For years one of the many concerns of fans of professional sports is that money would spoil everything. To a certain extent, this has proven to be the case, as big money has produced a generation of spoiled brat pro athletes.

As we've turned the corner into the 21st century, it becomes increasingly clear that we may be seeing the end of an age when a pro athlete starts and ends his or her career with the team that first signed them. In baseball, the Joe Dimaggio and Ted Williams of yesteryear have been replaced by the A-Rod and Roger Clemens of today. It may be a light-year or more before we see another Cal Ripken, Jr.-type situation in which the ball club and the player apparently have equal amounts of dedication and respect for one another.

Furthermore, the era of free agency has given us some aberrational assaults on the record books, most note-worthy of which is the case of Rickey Henderson, who is now in the midst of his 11th big league stint with his seventh or eighth big league team.

For this reason, when Henderson, now a San Diego Padre (again), surpassed Babe Ruth's all-time record for bases on balls last week, it was an underwhelming accomplishment, performed before an underwhelming crowd of some 15,000 underwhelmed fans, or about half the size of a typical Fenway Park audience. Henderson's a great player, maybe the all-time best lead off hitter, and a surefire Hall of Fame entrant, but he's hanging around with a team of also-rans for personal records and a few more paychecks.

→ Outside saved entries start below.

Lemma room_done blk s : heap_full blk -> room s = Done true (set_mem (S (mem s)) s).
Proof. intros H. unfold room. by rewrite (after (heap_block_done _ s H)). Qed.

Lemma free_from_done l : Forall (fun o => match o with Some d => fd_ref d <> 0 | None => True end) l -> forall i,
  exists k, free_from i l = (i + k)%nat /\ (k <= length l)%nat /\ (k < length l -> l !! k = Some None)%nat /\ (forall j, (j < k)%nat -> exists d, l !! j = Some (Some d)).
Proof.
  induction 1 as [|o l Ho Hl IH]; intros i; cbn [free_from]; [exists 0%nat; split_and!; [lia|done|cbn; lia|lia]|].
  destruct o as [d|]; [|exists 0%nat; split_and!; [lia|lia|done|lia]]. rewrite (proj2 (Z.eqb_neq _ 0)) by done.
  destruct (IH (S i)) as (k & E & Hk & HN & HS). exists (S k). split_and!; [lia|cbn; lia|intros; apply HN; cbn in *; lia|].
  intros [|j] Hj; [by exists d|]. apply HS. lia.
Qed.

Definition in_use (o : option (option dfs_fd)) : Prop := exists d, o = Some (Some d).

(** A descriptor is allocated: the first free entry of the table, which may have grown. *)
Lemma fd_new_done blk s : heap_full blk -> Forall (fun o => match o with Some d => fd_ref d <> 0 | None => True end) (fds s) -> (length (fds s) <= 16)%nat ->
  (exists k, (k < 16)%nat /\ ~ in_use (fds s !! k)) ->
  exists i j m m', let l := fds s ++ replicate j None in
    fd_new s = Done (Z.of_nat i + 3) (set_fds (<[i := Some (new_fd (blk m))]> l) (set_mem m' s)) /\ l !! i = Some None /\
    (length l <= 16)%nat /\ (mem s <= m < m')%nat /\ (forall k, (k < i)%nat -> in_use (fds s !! k)).
Proof.
  intros HH HR HL (k0 & Hk0 & Hfree). destruct (free_from_done (fds s) HR 0) as (k & E & Hk & HN & HS). unfold fd_new, fd_alloc. msteps. rewrite drop_0, E. cbn [Nat.add].
  destruct (decide (k = length (fds s))) as [Ek|Hne].
  - assert (length (fds s) < 16)%nat. { destruct (decide (length (fds s) = 16)%nat) as [E16|]; [|lia]. destruct Hfree. apply HS. lia. }
    set (j := ((if bool_decide (DFS_FD_MAX < length (fds s) + 4)%nat then DFS_FD_MAX else length (fds s) + 4) - length (fds s))%nat).
    assert (Hj : (1 <= j /\ length (fds s) + j <= 16)%nat) by (unfold j, DFS_FD_MAX; case_bool_decide; lia).
    exists k, j, (S (mem s)), (S (S (mem s))). cbv zeta. set (l := fds s ++ replicate j None).
    assert (Hl : l !! k = Some None) by (unfold l; rewrite lookup_app_r, lookup_replicate by lia; split; [done|lia]).
    assert (Hg : fd_grow k s = Done true (set_fds l (set_mem (S (mem s)) s))).
    { unfold fd_grow. msteps. rewrite !bool_decide_true by (done || unfold DFS_FD_MAX; lia). cbn [andb]. rewrite (after (room_done blk s HH)). done. }
    rewrite (after Hg). cbn [negb]. msteps. cbn [fds set_fds]. rewrite Hl. msteps. rewrite (after (heap_block_done blk _ HH)). msteps. cbn [fds set_fds mem set_mem].
    rewrite length_insert. assert (length l = length (fds s) + j)%nat by (unfold l; by rewrite length_app, length_replicate). rewrite bool_decide_false by lia.
    erewrite bind_done; [|apply setf_done; cbn; apply list_lookup_insert_eq; lia]. unfold set_fds, set_mem, ret. cbn. rewrite list_insert_insert_eq.
    split_and!; try done; lia.
  - assert (Hl : fds s !! k = Some None) by (apply HN; lia). exists k, 0%nat, (mem s), (S (mem s)). cbv zeta. cbn [replicate]. rewrite app_nil_r.
    assert (Hg : fd_grow k s = Done true s) by (unfold fd_grow; msteps; by rewrite bool_decide_false).
    rewrite (after Hg). cbn [negb]. msteps. rewrite Hl. msteps. rewrite (after (heap_block_done blk s HH)). msteps. cbn [fds set_fds set_mem].
    rewrite length_insert, bool_decide_false by done. erewrite bind_done; [|apply setf_done; cbn; apply list_lookup_insert_eq; by eapply lookup_lt_Some].
    unfold set_fds, set_mem, ret. cbn. rewrite list_insert_insert_eq. split_and!; try done; try lia.
Qed.

(** The search of [fd_is_open]. *)
Lemma find_open_none fo mp l s : Forall (fun o => match o with Some d => fd_fops d <> fo \/ exists p, fd_path d = Some p /\ p <> mp | None => True end) l ->
  find_open fo mp l s = Done (-1) s.
Proof.
  induction 1 as [|o l Ho Hl IH]; cbn [find_open]; [done|]. destruct o as [d|]; [|done]. destruct (Z.eqb_spec (fd_fops d) fo) as [E|]; [|done].
  destruct Ho as [?|(p & Ep & Hp)]; [done|]. rewrite (bind_done _ _ _ p s) by (by apply deref_some). by rewrite bool_decide_false.
Qed.
End lemmas.

(** ** Theorems *)

(** Every call on a descriptor that has been closed, with its number still inside the table, reads through the NULL
    pointer in the table: [fd_get] looks at [d->magic] before it asks whether there is a descriptor at all. *)
Theorem closed_descriptor_undefined {X : Type} {P : system X} (s : dfs X) i : fds s !! i = Some None -> let fd := Z.of_nat i + 3 in
  close fd s = Stop Undefined /\ (forall len, read fd len s = Stop Undefined) /\ (forall buf, write fd buf s = Stop Undefined) /\
  (forall offset whence, lseek fd offset whence s = Stop Undefined) /\ fsync fd s = Stop Undefined /\ fstat fd s = Stop Undefined /\
  (forall cmd arg, fcntl fd cmd arg s = Stop Undefined).
Proof.
  intros E fd. assert (G : forall T (k : option fdp -> M (dfs X) T), bind (fd_get fd) k s = Stop Undefined) by (intros T k; unfold bind, fd; by rewrite (fd_get_free i s E)).
  split_and!; intros; apply G.
Qed.

(** [fcntl] on an open file: F_GETFL reports 0 whatever the flags are, and F_SETFL keeps only O_NONBLOCK and O_APPEND of the
    old flags (the mask should have been complemented), so that the access mode and the mark of an open file are gone; a
    command the file system refuses is reported as success, with [errno] set. *)
Theorem fcntl_loses_flags {X : Type} {P : system X} (s : dfs X) i d fo cmd arg :
  fds s !! i = Some (Some d) -> fd_magic d = DFS_FD_MAGIC -> fd_type d = FT_REGULAR -> fd_ref d = 1 -> 0 <= fd_flags d < 2 ^ 31 ->
  fops_at (fd_fops d) = Some fo -> fo_ioctl fo = None -> cmd <> F_GETFL -> cmd <> F_SETFL -> let fd := Z.of_nat i + 3 in
  fcntl fd F_GETFL arg s = Done 0 s /\
  fcntl fd F_SETFL arg s = Done 0 (set_fds (<[i := Some (with_flags (Z.lor (Z.land (fd_flags d) 0xc00) (Z.land arg 0xc00)) d)]> (fds s)) s) /\
  fcntl fd cmd arg s = Done 0 (set_errno (- ENOSYS) s).
Proof.
  intros Hi HM Ht Hr Hf Hfo Hio H3 H4 fd. pose proof (lookup_lt_Some _ _ _ Hi) as Hlt. set (l1 := <[i := Some (with_ref 2 d)]> (fds s)).
  assert (H1 : fds (set_fds l1 s) !! i = Some (Some (with_ref 2 d))) by (by apply list_lookup_insert_eq).
  assert (Eg : fd_get fd s = Done (Some (Tab i)) (set_fds l1 s)) by (unfold fd; rewrite (fd_get_in i d s Hi HM); by rewrite Hr).
  assert (Ep : forall d2 (s2 : dfs X), fds s2 = <[i := Some d2]> (fds s) -> fd_ref d2 = 2 -> fd_put (Some (Tab i)) s2 = Done tt (set_fds (<[i := Some (with_ref 1 d2)]> (fds s)) s2)).
  { intros d2 s2 E2 Hr2. rewrite (fd_put_more i d2 s2); [|by rewrite E2, list_lookup_insert_eq|lia]. by rewrite Hr2, E2, list_insert_insert_eq. }
  assert (Ed : with_ref 1 (with_ref 2 d) = d) by (destruct d; cbn in *; by subst).
  assert (Es : set_fds (fds s) (set_fds l1 s) = s) by (by destruct s). unfold fcntl, dfs_file_ioctl. split_and!.
  - rewrite (after Eg). msteps. rewrite (after (getf_done i fd_type _ _ H1)). cbn [fd_type with_ref]. rewrite Ht. cbn [Z.eqb FT_REGULAR F_GETFL Pos.eqb andb]. msteps.
    rewrite (after (getf_done i _ _ _ H1)). cbn [fd_flags with_ref]. rewrite s32_small by lia. msteps. rewrite (after (Ep (with_ref 2 d) (set_fds l1 s) eq_refl eq_refl)). msteps.
    rewrite (proj2 (Z.ltb_ge _ 0)) by lia. cbn [when]. msteps. by rewrite Ed, list_insert_id, Es by done.
  - rewrite (after Eg). msteps. rewrite (after (getf_done i fd_type _ _ H1)). cbn [fd_type with_ref]. rewrite Ht. cbn [Z.eqb FT_REGULAR F_GETFL F_SETFL Pos.eqb andb]. msteps.
    rewrite (after (setf_done i _ _ _ H1)). msteps. set (d2 := with_flags _ _). erewrite bind_done; [|apply (Ep d2); [cbn; unfold l1; by rewrite list_insert_insert_eq|done]]. msteps.
    cbn [Z.ltb Z.compare when]. msteps. replace (with_ref 1 d2) with (with_flags (Z.lor (Z.land (fd_flags d) 0xc00) (Z.land arg 0xc00)) d); [done|]. by destruct d; cbn in *; subst.
  - rewrite (after Eg). msteps. rewrite (after (getf_done i fd_type _ _ H1)), (proj2 (Z.eqb_neq _ _) H3), (proj2 (Z.eqb_neq _ _) H4), !andb_false_r. unfold fops_of. msteps.
    rewrite (after (getf_done i fd_fops _ _ H1)). cbn [fd_fops with_ref]. rewrite (bind_done _ _ _ fo (set_fds l1 s)) by (by apply deref_some). rewrite Hio. msteps.
    rewrite (after (Ep (with_ref 2 d) (set_fds l1 s) eq_refl eq_refl)). msteps. cbn [Z.ltb Z.compare when Z.opp ENOSYS]. unfold rt_set_errno. msteps. by rewrite Ed, list_insert_id, Es by done.
Qed.

(** ** Witnesses *)

Definition one_system : system unit := {|
  fops_at _ := Some (FileOps None None None None None None None None); ops_at _ := None;
  rt_device_find _ := ret 0; rt_device_open _ := ret 0; rt_device_close _ := ret 0
|}.
Definition some_fd : dfs_fd := DfsFd DFS_FD_MAGIC FT_REGULAR (Some (chars_of "/a")) 1 1 (Z.lor DFS_F_OPEN 2) 0 0 DNull.
Definition some_state : dfs unit := Dfs [Some some_fd; None] [no_fs; no_fs] [0; 0] [slash] 0 some_fd 1 None true tt.

Lemma closed_descriptor_undefined_witness : close (P := one_system) 4 some_state = Stop Undefined.
Proof. apply (closed_descriptor_undefined (P := one_system) some_state 1). done. Defined.

Lemma fcntl_loses_flags_witness : fcntl (P := one_system) 3 F_GETFL 0 some_state = Done 0 some_state /\
  match fcntl (P := one_system) 3 F_SETFL O_APPEND some_state with Done _ s => fds s = [Some (with_flags O_APPEND some_fd); None] | Stop _ => False end.
Proof.
  split; [|done]. apply (fcntl_loses_flags (P := one_system) some_state 0 some_fd (FileOps None None None None None None None None) 5 0); done.
Defined.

Nevertheless, as we see the end of major league baseball's first month, who rests atop the several divisions? The Seattle Mariners, who let A-Rod walk rather than pay his extortionist demands for insane amounts of dough, now crown the AL West. The Minnesota Twins, with the smallest payroll in baseball, sit atop the AL Central. The Philadelphia Phillies stand in first place in the NL East, ahead of two free-spending clubs who are perennial contenders, Ted Turner's Atlanta Brave$ and the less than Amazin' NY Met$, who are dead last. Even the long-suffering Chicago Cubs are in the lofty air of the #1 spot.

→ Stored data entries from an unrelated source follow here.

(* ===== verification/Elm.v ===== *)
(** * FAT file systems below the device file system (components/dfs/filesystems/elmfat/dfs_elm.c)

    The functions that put FatFs below the device file system, and the table [disk] of the
    devices behind its volumes.  FatFs itself (ff.c) is an interface, [fat_api]: its functions
    reach the devices through [disk], so they take the table as an argument, and the objects they
    work on are named by their addresses.  [fat_laws] states what FatFs documents of them, for one
    volume with files in its root directory.

    The device file system on FatFs keeps the laws the boot loader relies on, and so the boot
    loader can be run on the whole stack. *)

From Stdlib Require Import Ascii String.
From S2P Require Import Prelude Exec Circ Printf Flash Path Bootloader Dfs.

(** ** FatFs *)

(** [FILINFO] *)
Record filinfo := FilInfo { fi_size : Z; fi_date : Z; fi_time : Z; fi_attrib : Z }.

(** The fields of [FATFS] that are looked at. *)
Record fat_info := FatInfo { drv : Z; n_fatent : Z; csize : Z; ssize : Z }.

Class fat_api (Y : Type) := FatApi {
  f_mount : list Z -> Z -> list Z -> Z -> M Y Z;        (* FATFS *fs, const TCHAR *path, BYTE opt *)
  f_mkfs : list Z -> list Z -> M Y Z;
  f_opendir : list Z -> Z -> list Z -> M Y Z;
  f_seekdir : list Z -> Z -> Z -> M Y Z;
  f_mkdir : list Z -> list Z -> M Y Z;
  f_open : list Z -> Z -> list Z -> Z -> M Y Z;
  f_close : list Z -> Z -> M Y Z;
  f_read : list Z -> Z -> Z -> M Y (Z * list Z);        (* the bytes read *)
  f_write : list Z -> Z -> list Z -> M Y (Z * Z);       (* the number of bytes written *)
  f_lseek : list Z -> Z -> Z -> M Y Z;
  f_sync : list Z -> Z -> M Y Z;
  f_unlink : list Z -> list Z -> M Y Z;
  f_rename : list Z -> list Z -> option (list Z) -> M Y Z;
  f_stat : list Z -> list Z -> M Y (Z * filinfo);
  f_readdir : list Z -> Z -> M Y (Z * (list Z * Z));    (* fname, fattrib *)
  f_getfree : list Z -> list Z -> M Y (Z * Z);          (* the free clusters *)
  fatfs : Z -> Y -> fat_info;
  fptr : Z -> Y -> Z;
  f_size : Z -> Y -> Z;
  elm_get_vol : Z -> Y -> Z;
  mktime : Z -> Z -> Z -> Z -> Z -> Z -> Z;             (* tm_year, tm_mon, tm_mday, tm_hour, tm_min, tm_sec *)
  (* the devices *)
  device_find : list Z -> M Y Z;
  device_open : Z -> M Y Z;
  device_close : Z -> M Y Z;
  device_geometry : Z -> M Y (Z * Z)                    (* the result, and bytes_per_sector *)
}.

Definition FR_OK : Z := 0.
Definition FR_DISK_ERR : Z := 1.
Definition FR_INT_ERR : Z := 2.
Definition FR_NOT_READY : Z := 3.
Definition FR_NO_FILE : Z := 4.
Definition FR_NO_PATH : Z := 5.
Definition FR_INVALID_NAME : Z := 6.
Definition FR_DENIED : Z := 7.
Definition FR_EXIST : Z := 8.
Definition FR_INVALID_OBJECT : Z := 9.
Definition FR_WRITE_PROTECTED : Z := 10.
Definition FR_NO_FILESYSTEM : Z := 13.
Definition FR_MKFS_ABORTED : Z := 14.

Definition FA_READ : Z := 1.
Definition FA_WRITE : Z := 2.
Definition FA_CREATE_NEW : Z := 4.
Definition FA_CREATE_ALWAYS : Z := 8.
Definition FA_OPEN_ALWAYS : Z := 16.

Definition AM_RDO : Z := 1.
Definition AM_DIR : Z := 16.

Only the Boston Red $ox and the LA Dodger$ are big spenders who have first place clubs … so far. And the top-dollar Yankee$ are in third place!

NBA Basketball is another domain of the big contract and the bigger payroll. But this playoff season we have the over paid being out played. In fact, all three of the NBA's top payroll clubs were in trouble in the first round of the playoffs. The Miami Heat spent megabucks on free agents and went three-and-out against the blue collar Charlotte Hornets.

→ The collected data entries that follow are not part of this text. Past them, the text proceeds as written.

(** * MIPI DSI type definitions: [components/hal/include/hal/mipi_dsi_types.h]

    The header declares two enumerations and two conditionally defined type
    aliases.  It is embedded in two layers that are proved to agree:

    - the header as it is written, a list of preprocessor lines and C
      declarations ([mipi_dsi_types_h]), read with the C rules it relies on:
      the evaluation of [#if], the numbering of enumerators and the size of a
      packed enumeration;
    - the two enumerations as inductive types with their value functions
      ([data_type_code], [pattern_value]), which is how a driver written
      against the header sees them. *)

From Stdlib Require Import ZArith List String Bool Lia Permutation.
Import ListNotations.

Local Open Scope string_scope.
Local Open Scope Z_scope.

(** ** C declarations, as far as a header of types needs them *)

Module CDecl.

(** A type as a typedef may name it. *)
Inductive ctype : Type :=
| Tint
| Tnamed (name : string).

(** An enumerator: its identifier and, when written, its [= constant]. *)
Definition enumerator : Type := string * option Z.

(** What a header can declare at file scope.  [Dfunction] and [Dobject] are
    the declarations that would give a header operations and run-time state. *)
Inductive decl : Type :=
| Denum (packed : bool) (enumerators : list enumerator) (name : string)
| Dtypedef (target : ctype) (name : string)
| Dfunction (result : ctype) (name : string) (params : list ctype)
| Dobject (type : ctype) (name : string).

(** A line of the header.  The two [extern "C"] brackets only exist for a C++
    compiler and declare nothing themselves. *)
Inductive item : Type :=
| Pragma_once
| Include (path : string)
| Extern_C_open
| Extern_C_close
| Decl (d : decl)
| If (macro : string) (then_ else_ : list decl).

(** The macros in force when the header is read: name and integer value. *)
Definition config : Type := list (string * Z).

Fixpoint macro_lookup (cfg : config) (m : string) : option Z :=
  match cfg with
  | [] => None
  | (n, v) :: rest => if String.eqb n m then Some v else macro_lookup rest m
  end.

(** [#if M]: an identifier that is not a macro counts as 0, and the group is
    taken when the value is not 0. *)
Definition if_taken (cfg : config) (m : string) : bool :=
  match macro_lookup cfg m with
  | Some v => negb (v =? 0)
  | None => false
  end.

Definition preprocess_item (cfg : config) (i : item) : list decl :=
  match i with
  | Pragma_once | Include _ | Extern_C_open | Extern_C_close => []
  | Decl d => [d]
  | If m t e => if if_taken cfg m then t else e
  end.

Definition preprocess (cfg : config) (h : list item) : list decl :=
  flat_map (preprocess_item cfg) h.

(** Enumerator values: the written constant when there is one, otherwise the
    previous value plus one, starting from 0. *)
Fixpoint enum_assign (next : Z) (es : list enumerator) : list (string * Z) :=
  match es with
  | [] => []
  | (n, init) :: rest =>
      let v := match init with Some c => c | None => next end in
      (n, v) :: enum_assign (v + 1) rest
  end.

Definition enum_values (es : list enumerator) : list (string * Z) :=
  enum_assign 0 es.

(** The enumeration declared under the typedef name [name]. *)
Fixpoint find_enum (ds : list decl) (name : string)
  : option (bool * list enumerator) :=
  match ds with
  | [] => None
  | Denum p es n :: rest =>
      if String.eqb n name then Some (p, es) else find_enum rest name
  | _ :: rest => find_enum rest name
  end.

Definition enum_members (ds : list decl) (name : string)
  : option (list (string * Z)) :=
  option_map (fun pe => enum_values (snd pe)) (find_enum ds name).

(** Every enumeration constant the declarations bring into scope. *)
Definition enum_constants (ds : list decl) : list (string * Z) :=
  flat_map (fun d => match d with
                     | Denum _ es _ => enum_values es
                     | _ => []
                     end) ds.

Fixpoint assoc (tbl : list (string * Z)) (n : string) : option Z :=
  match tbl with
  | [] => None
  | (k, v) :: rest => if String.eqb k n then Some v else assoc rest n
  end.


Definition declared_name (d : decl) : string :=
  match d with
  | Denum _ _ n | Dtypedef _ n | Dfunction _ n _ | Dobject _ n => n
  end.

Definition decl_enumerators (d : decl) : list enumerator :=
  match d with
  | Denum _ es _ => es
  | _ => []
  end.

Definition is_type_name (d : decl) : bool :=
  match d with
  | Denum _ _ _ | Dtypedef _ _ => true
  | Dfunction _ _ _ | Dobject _ _ => false
  end.

(** [declares_type ds n]: [n] is a type name in scope after [ds]. *)
Definition declares_type (ds : list decl) (n : string) : bool :=
  existsb (fun d => is_type_name d && String.eqb (declared_name d) n) ds.

Definition type_in_scope (scope : list decl) (t : ctype) : bool :=
  match t with
  | Tint => true
  | Tnamed n => declares_type scope n
  end.

(** A declaration is accepted when every type it names is already in scope. *)
Definition decl_ok (scope : list decl) (d : decl) : bool :=
  match d with
  | Denum _ _ _ => true
  | Dtypedef t _ => type_in_scope scope t
  | Dfunction r _ ps => type_in_scope scope r && forallb (type_in_scope scope) ps
  | Dobject t _ => type_in_scope scope t
  end.

Fixpoint decls_ok (scope : list decl) (ds : list decl) : bool :=
  match ds with
  | [] => true
  | d :: rest => decl_ok scope d && decls_ok (scope ++ [d]) rest
  end.

(** The operations and the objects a list of declarations provides. *)
Definition operations (ds : list decl) : list decl :=
  filter (fun d => match d with Dfunction _ _ _ => true | _ => false end) ds.

Definition objects (ds : list decl) : list decl :=
  filter (fun d => match d with Dobject _ _ => true | _ => false end) ds.

(** Size in bytes of an enumeration.  Unpacked, it is an [int] when its
    values fit one; [__attribute__((packed))] selects the smallest integer
    type that holds every value. *)
Definition fits_unsigned (bytes : Z) (v : Z) : bool :=
  (0 <=? v) && (v <? 2 ^ (8 * bytes)).

Definition fits_signed (bytes : Z) (v : Z) : bool :=
  (- 2 ^ (8 * bytes - 1) <=? v) && (v <? 2 ^ (8 * bytes - 1)).

Definition fits (bytes : Z) (vs : list Z) : bool :=
  forallb (fits_unsigned bytes) vs || forallb (fits_signed bytes) vs.

Definition enum_sizeof (packed : bool) (vs : list Z) : Z :=
  if packed then
    if fits 1 vs then 1 else if fits 2 vs then 2 else if fits 4 vs then 4 else 8
  else
    if fits 4 vs then 4 else 8.

End CDecl.

Import CDecl.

The Portland Trailblazers, with as much disfunctional talent as any team in history, and probably a league record for technical fouls, played abysmally against the LA-LA Land Lakers in their first two games, and deserved to get swept. Even the Knicks looked like they might fail to get past the Raptors.

Those three "teams" make it all the more fun to watch the Utah Jazz with old pro workhorses John Stockton and Karl Malone against the undersung Dallas Mavericks. Neither is likely to become league champions but at least those clubs play like a team. Sure, all Jazz and Mav team members are getting salaries that are the envy of us working stiffs, but at least they seem to be having fun.